(* ===== verification/GraphIndexTheorems.v ===== *)
(** * The request-path index follows the live graph

    Whatever events the updater receives or misses, the index it serves is the
    one that building it from the live graph of a snapshot would give, and that
    snapshot is no older than the last commit it was told of. *)

From S2P Require Import Prelude AmmState Petgraph Graph GraphPairs GraphInv GraphProps GraphTheorems.
From S2P Require Import Liquidity LiquidityProps LiquidityTheorems LiveState LiveGraph.
From S2P Require Import LiveGraphProps LiveGraphTheorems GraphIndex GraphIndexProps.

Section theorems.
Context `{!AmmTypes} `{!AmmLive} `{!Petgraph Address EdgeData} `{!PetgraphLaws Address EdgeData}.
Context (address_display : Address → string) (layout : Address → Address → U256).
Implicit Types (s : AmmStateSnapshot) (o : GraphBuildOptions) (l : LiveAmmGraph) (g : AmmGraph)
  (d : GraphDelta) (c : GraphIndexCache) (lin : Z) (n k : nat).

(** ** The table of a snapshot *)

Definition searchable_table o s : gmap PoolKey (list Address) :=
  ip_tokens <$> match indexed_from_snapshot s o with Ok m => m | Err _ => ∅ end.

Lemma searchable_table_lookup o s p :
  snapshot_wf s → searchable_table o s !! p = ip_tokens <$> searchable_pool o s p.
Proof.
  intros Hs. unfold searchable_table. destruct (indexed_from_snapshot_spec o s Hs) as (m & -> & Hm).
  by rewrite lookup_fmap, Hm.
Qed.

Lemma graph_searchable_table o s g :
  snapshot_wf s → (∀ p, pool_tokens g !! p = ip_tokens <$> searchable_pool o s p) →
  pool_tokens g = searchable_table o s.
Proof. intros Hs Hg. apply map_eq. intros p. by rewrite Hg, searchable_table_lookup. Qed.

Lemma searchable_table_ok o s : snapshot_wf s → table_ok (searchable_table o s).
Proof.
  intros Hs p ts. rewrite searchable_table_lookup by done. intros (x & Hx & ->)%fmap_Some.
  apply searchable_Some in Hx as (i & r & rev & ts & _ & Hts & ->). simpl. split.
  - by eapply searchable_tokens_sorted.
  - apply searchable_tokens_Ok in Hts. unfold tokens_for_pool in Hts.
    apply result_bind_Ok in Hts as (us & _ & Hus). by apply normalize_tokens_Ok in Hus as [_ ?].
Qed.

Lemma delta_tables o s s' d :
  snapshot_wf s → snapshot_wf s' → delta_between o s s' d →
  table_delta (pool_changes d) (searchable_table o s) (searchable_table o s').
Proof.
  intros Hs Hs' [_ _ Hch Hnd _ _]. constructor; [..|done|].
  - intros x (Hb & _ & _)%Hch. by rewrite searchable_table_lookup, Hb.
  - intros x (_ & Ha & _)%Hch. by rewrite searchable_table_lookup, Ha.
  - intros p Hp. rewrite !searchable_table_lookup by done.
    destruct (decide (searchable_pool o s p = searchable_pool o s' p)) as [->|Hne]; [done|].
    destruct Hp. apply list_elem_of_fmap.
    exists {| delta_pool := p; delta_before := searchable_pool o s p;
              delta_after := searchable_pool o s' p |}. split; [done|]. by apply Hch.
Qed.

(** ** Reading an index *)

Lemma weight_size {K} `{Countable K} (m : gmap K (list Address)) (t : Address) :
  weight (has_token t) m = Z.of_nat (size (filter (λ kv, t ∈ kv.2) m)).
Proof.
  induction m as [|k ts m Hk IH] using map_ind.
  { by rewrite weight_empty, map_filter_empty, map_size_empty. }
  rewrite weight_insert, IH by done. unfold has_token. case_decide as Ht.
  - rewrite map_filter_insert_True by done. rewrite map_size_insert_None; [lia|].
    rewrite map_lookup_filter. by rewrite Hk.
  - rewrite map_filter_insert_False by done. by rewrite delete_id.
Qed.

Lemma node_count_size g : graph_wf g → node_count g = size (node_map g).
Proof.
  intros Hwf. pose proof (wf_core _ Hwf) as Hcore. pose proof (wf_pg _ Hcore) as Hok.
  unfold node_count, pg_node_count. rewrite <-length_map_to_list, <-(length_fmap snd).
  apply Permutation_length, NoDup_Permutation.
  - by apply pg_node_indices_nodup.
  - apply NoDup_fmap_2_strong; [|apply NoDup_map_to_list].
    intros [t a] [u b] Ht%elem_of_map_to_list Hu%elem_of_map_to_list Hab. simpl in Hab. subst b.
    apply (wf_nodes _ Hcore) in Ht, Hu. congruence.
  - intros a. rewrite pg_node_indices_spec, list_elem_of_fmap by done. split.
    + intros [t Ht]. exists (t, a). split; [done|]. by apply elem_of_map_to_list, (wf_nodes _ Hcore).
    + intros ([t b] & -> & Hin%elem_of_map_to_list). simpl. exists t. by apply (wf_nodes _ Hcore).
Qed.

(** What the counters of a graph are. *)
Definition graph_stats g (token : option Address) : GraphStats :=
  {| gs_tokens := node_count g; gs_edges := Z.of_nat (edge_count g); gs_pools := size (pool_tokens g);
     gs_token_present := match token with
                         | Some t => bool_decide (is_Some (node_index g t))
                         | None => false
                         end;
     gs_token_pools := match token with
                       | Some t => Z.of_nat (size (filter (λ kv, t ∈ kv.2) (pool_tokens g)))
                       | None => 0
                       end |}.

Lemma indexes_token_present g v ix t :
  no_orphans g → indexes v (pool_tokens g) ix →
  is_Some (gi_token_pools ix !! t) ↔ is_Some (node_map g !! t).
Proof.
  intros Hno Hix. rewrite (Hno t), (ix_tokens _ _ _ Hix), <-token_weight_pos.
  pose proof (weight_nonneg (has_token t) (pool_tokens g)
    (λ _ ts _, proj1 (has_token_bounds t ts))).
  case_decide; split; intros Hx; try lia; [by destruct Hx|by eexists].
Qed.

Lemma stats_of_graph g v ix token :
  graph_wf g → no_orphans g → indexes v (pool_tokens g) ix → stats token ix = graph_stats g token.
Proof.
  intros Hwf Hno Hix. unfold stats, graph_stats. f_equal.
  - rewrite node_count_size by done. rewrite <-!size_dom. f_equal. apply set_eq. intros t.
    rewrite !elem_of_dom. by eapply indexes_token_present.
  - by rewrite (ix_edges _ _ _ Hix), edge_count_weight.
  - by rewrite (ix_pools _ _ _ Hix).
  - destruct token as [t|]; [|done]. apply bool_decide_ext. by eapply indexes_token_present.
  - destruct token as [t|]; [|done]. simpl. rewrite (ix_tokens _ _ _ Hix), <-weight_size.
    case_decide; simpl; congruence.
Qed.

(** ** The updater *)

(** The directed edges of a snapshot's graph fit twice into a [usize]. *)
Definition graph_fits s : Prop :=
  (2 * weight pool_edge_count (searchable_table GraphBuildOptions_default s) <= usize_max)%Z.

Lemma index_of_live s l :
  snapshot_wf s → live_ok layout s l → live_options l = GraphBuildOptions_default → graph_fits s →
  indexes (ss_version s) (searchable_table GraphBuildOptions_default s)
    (from_graph (live_graph l) (ss_version s)) ∧
  pool_tokens (live_graph l) = searchable_table GraphBuildOptions_default s.
Proof.
  intros Hs Hok Ho Hfit. pose proof (lo_tokens _ _ _ Hok) as Htok. rewrite Ho in Htok.
  pose proof (graph_searchable_table _ _ _ Hs Htok) as Htable. split; [|done]. rewrite <-Htable.
  pose proof (lo_graph _ _ _ Hok) as Hwf. apply from_graph_indexes; [done|by eapply tokens_sorted_of|].
  rewrite edge_count_weight, Htable by done. unfold graph_fits in Hfit.
  pose proof (weight_nonneg pool_edge_count _ (table_nonneg _ (searchable_table_ok GraphBuildOptions_default s Hs))).
  lia.
Qed.

Lemma graph_index_from_amm_ok s lin r lin' :
  tokens_documented → snapshot_wf s → graph_fits s →
  graph_index_from_amm s lin = Some (r, lin') →
  ∃ ix, r = Ok ix ∧ indexes (ss_version s) (searchable_table GraphBuildOptions_default s) ix.
Proof.
  intros Hdoc Hs Hfit Hr. unfold graph_index_from_amm in Hr.
  destruct (decide (lin < u64_max)%Z) as [Hlin|Hlin].
  - destruct (from_snapshot_ok layout GraphBuildOptions_default ParallelEdgeOutputs s lin Hdoc Hs Hlin)
      as (l & Hl & Hok & Ho & _).
    rewrite (live_bind_ok _ _ l lin (lin + 1)) in Hr by done. injection Hr as <- _.
    eexists. split; [done|]. by apply index_of_live.
  - rewrite live_bind_panic in Hr; [done|]. unfold from_snapshot, from_snapshot_with_liquidity_scope.
    rewrite live_bind_panic; [done|].
    unfold build_graph, from_registry, AmmGraph_new, GraphVersion_initial, u64_checked_add.
    by rewrite decide_False by lia.
Qed.

(** The snapshots of a runtime. *)
Record history_ok (hist : nat → AmmStateSnapshot) : Prop := {
  ho_wf n : snapshot_wf (hist n);
  ho_version n : ss_version (hist n) = (ss_version (hist 0%nat) + Z.of_nat n)%Z;
  ho_fits n : graph_fits (hist n);
}.

(** What a live graph publishes for the commit from one snapshot to another. *)
Definition published s s' d : Prop :=
  ∃ l cm l' lin lin', live_ok layout s l ∧ live_options l = GraphBuildOptions_default ∧
    commit_ok s cm ∧ commit_snapshot cm = s' ∧ version_room l cm lin ∧
    apply_commit cm l lin = Some (Ok (d, l'), lin').

Lemma published_between s s' d :
  versions_counted → snapshot_wf s → published s s' d →
  delta_between GraphBuildOptions_default s s' d.
Proof.
  intros Hver Hs (l & cm & l' & lin & lin' & Hok & Ho & Hcm & <- & Hroom & Happ).
  pose proof (apply_commit_cases layout s l cm lin Hver Hs Hcm Hok Hroom) as Hcases. simpl in Hcases.
  repeat (case_decide; [rewrite Happ in Hcases; done|]).
  destruct Hcases as (d' & l2 & lin2 & Heq & Hmv). rewrite Happ in Heq. simplify_eq.
  rewrite <-Ho. apply Hmv.
Qed.

(** The events of an updater when the runtime's latest snapshot is the [n]-th
    at first: commits in any order and number, with gaps, and losses; each
    carries what a rebuild from the latest snapshot gives at that time. *)
Inductive feed (hist : nat → AmmStateSnapshot) : nat → list UpdaterEvent → Prop :=
  | feed_nil n : feed hist n []
  | feed_commit n latest k d lin r lin' events :
      n ≤ latest → S k ≤ latest → (ss_version (hist latest) <= u64_max)%Z →
      published (hist k) (hist (S k)) d →
      graph_index_from_amm (hist latest) lin = Some (r, lin') →
      feed hist latest events → feed hist n (CommitApplied d r :: events)
  | feed_lagged n latest lin r lin' events :
      n ≤ latest → graph_index_from_amm (hist latest) lin = Some (r, lin') →
      feed hist latest events → feed hist n (Lagged r :: events).

(** The cache holds the index of the [n]-th snapshot. *)
Definition cached_at (hist : nat → AmmStateSnapshot) n c : Prop :=
  indexes (ss_version (hist n)) (searchable_table GraphBuildOptions_default (hist n)) (gc_index c) ∧
  gc_versions c = ss_version (hist n).

Lemma rebuild_cached hist latest lin r lin' c :
  tokens_documented → history_ok hist →
  graph_index_from_amm (hist latest) lin = Some (r, lin') →
  cached_at hist latest (rebuild_from_amm r c).
Proof.
  intros Hdoc Hh Hr. destruct (graph_index_from_amm_ok _ _ _ _ Hdoc (ho_wf _ Hh latest) (ho_fits _ Hh latest) Hr)
    as (ix & -> & Hix). split; [done|]. simpl. apply Hix.
Qed.

Lemma commit_cached hist n latest k d lin r lin' c :
  tokens_documented → history_ok hist → cached_at hist n c → n ≤ latest → S k ≤ latest →
  (ss_version (hist latest) <= u64_max)%Z →
  delta_between GraphBuildOptions_default (hist k) (hist (S k)) d →
  graph_index_from_amm (hist latest) lin = Some (r, lin') →
  ∃ n', n ≤ n' ≤ latest ∧ S k ≤ n' ∧ cached_at hist n' (on_commit_applied address_display d r c).
Proof.
  intros Hdoc Hh [Hix Hv] Hn Hk Hmax Hd Hr. pose proof (db_version _ _ _ _ Hd) as Hdv.
  pose proof (ix_version _ _ _ Hix) as Hiv. unfold on_commit_applied.
  pose proof (ho_version _ Hh n) as Hvn. pose proof (ho_version _ Hh (S k)) as Hvk.
  pose proof (ho_version _ Hh latest) as Hvl.
  destruct (decide (S k ≤ n)) as [Hold|Hnew]; [|destruct (decide (k = n)) as [->|Hgap]].
  - rewrite index_apply_delta_stale by lia. exists n. split_and!; [lia..|done].
  - destruct (index_apply_delta_moves address_display (gc_index c) d _ _
      (searchable_table GraphBuildOptions_default (hist (S n))) Hix) as (ix & -> & Hix').
    + apply delta_tables; [apply Hh..|done].
    + apply searchable_table_ok, Hh.
    + apply searchable_table_ok, Hh.
    + pose proof (ho_fits _ Hh n). pose proof (ho_fits _ Hh (S n)). unfold graph_fits in *. lia.
    + rewrite Hdv. lia.
    + lia.
    + exists (S n). split_and!; [lia..|]. split; simpl; [|done].
      by replace (ss_version (hist (S n))) with (ss_version (hist n) + 1)%Z by lia.
  - rewrite index_apply_delta_gap by lia. exists latest. split_and!; [lia..|]. by eapply rebuild_cached.
Qed.

Lemma feed_cached hist n latest events c :
  tokens_documented → versions_counted → history_ok hist → cached_at hist n c → n ≤ latest →
  feed hist latest events →
  ∃ n', n ≤ n' ∧ cached_at hist n' (foldl (on_event address_display) c events) ∧
    ∀ d r, CommitApplied d r ∈ events → (source_state_version d <= ss_version (hist n'))%Z.
Proof.
  intros Hdoc Hver Hh Hc Hn Hfeed. revert n c Hc Hn.
  induction Hfeed as [latest|latest0 latest k d lin r lin' events Hl Hk Hmax Hd Hr _ IH
    |latest0 latest lin r lin' events Hl Hr _ IH]; intros n c Hc Hn; cbn [foldl on_event].
  - exists n. split_and!; [done|done|]. set_solver.
  - apply published_between in Hd; [|done|apply Hh].
    destruct (commit_cached hist n latest k d lin r lin' c Hdoc Hh Hc) as (n1 & [H1 H2] & H3 & Hc1); try done; [lia|].
    destruct (IH n1 _ Hc1 H2) as (n' & Hn' & Hc' & Hd'). exists n'. split_and!; [lia|done|].
    intros d' r' [[= -> ->]|Hin]%elem_of_cons; [|by eapply Hd'].
    rewrite (db_version _ _ _ _ Hd), (ho_version _ Hh (S k)), (ho_version _ Hh n'). lia.
  - destruct (IH latest _ (rebuild_cached hist latest lin r lin' c Hdoc Hh Hr)) as (n' & Hn' & Hc' & Hd'); [done|].
    exists n'. split_and!; [lia|done|]. intros d' r' [?|Hin]%elem_of_cons; [done|]. by eapply Hd'.
Qed.

(** C22: The request-path index follows the live graph: whatever commits its
    updater is told of, in any order, with repetitions, gaps and losses, the
    index it serves is the one that building it from the live graph of some
    snapshot gives, no older than any commit it was told of, and its counters
    are those of that graph. *)
Theorem graph_index_follows hist k lin ix lin' events :
  tokens_documented → versions_counted → history_ok hist →
  graph_index_from_amm (hist k) lin = Some (Ok ix, lin') → feed hist k events →
  let c := foldl (on_event address_display) (cache_from_index ix) events in
  ∃ n, k ≤ n ∧ gc_versions c = ss_version (hist n) ∧
    (∀ d r, CommitApplied d r ∈ events → (source_state_version d <= ss_version (hist n))%Z) ∧
    ∀ l, live_ok layout (hist n) l → live_options l = GraphBuildOptions_default →
      gc_index c = from_graph (live_graph l) (live_state_version l) ∧
      ∀ token, stats token (gc_index c) = graph_stats (live_graph l) token.
Proof.
  intros Hdoc Hver Hh Hix Hfeed c.
  destruct (graph_index_from_amm_ok _ _ _ _ Hdoc (ho_wf _ Hh k) (ho_fits _ Hh k) Hix) as (? & [= <-] & Hok).
  destruct (feed_cached hist k k events (cache_from_index ix) Hdoc Hver Hh) as (n & Hn & [Hc Hv] & Hd);
    [split; [done|]; apply Hok|done|done|].
  exists n. split_and!; [done|done|done|]. intros l Hl Ho.
  destruct (index_of_live (hist n) l (ho_wf _ Hh n) Hl Ho (ho_fits _ Hh n)) as [Hix' Htable]. split.
  - assert (live_state_version l = ss_version (hist n)) as ->
      by (pose proof (lo_snapshot _ _ _ Hl) as Hm; apply matches_snapshot_spec in Hm; apply Hm).
    by eapply indexes_unique.
  - intros token. eapply stats_of_graph; [apply Hl..|]. by rewrite Htable.
Qed.
End theorems.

- [What is required]: For each line above that holds the string "eexists", provide a copy of that line.

- [Finished task]:
  case_decide; split; intros Hx; try lia; [by destruct Hx|by eexists].
    eexists. split; [done|]. by apply index_of_live.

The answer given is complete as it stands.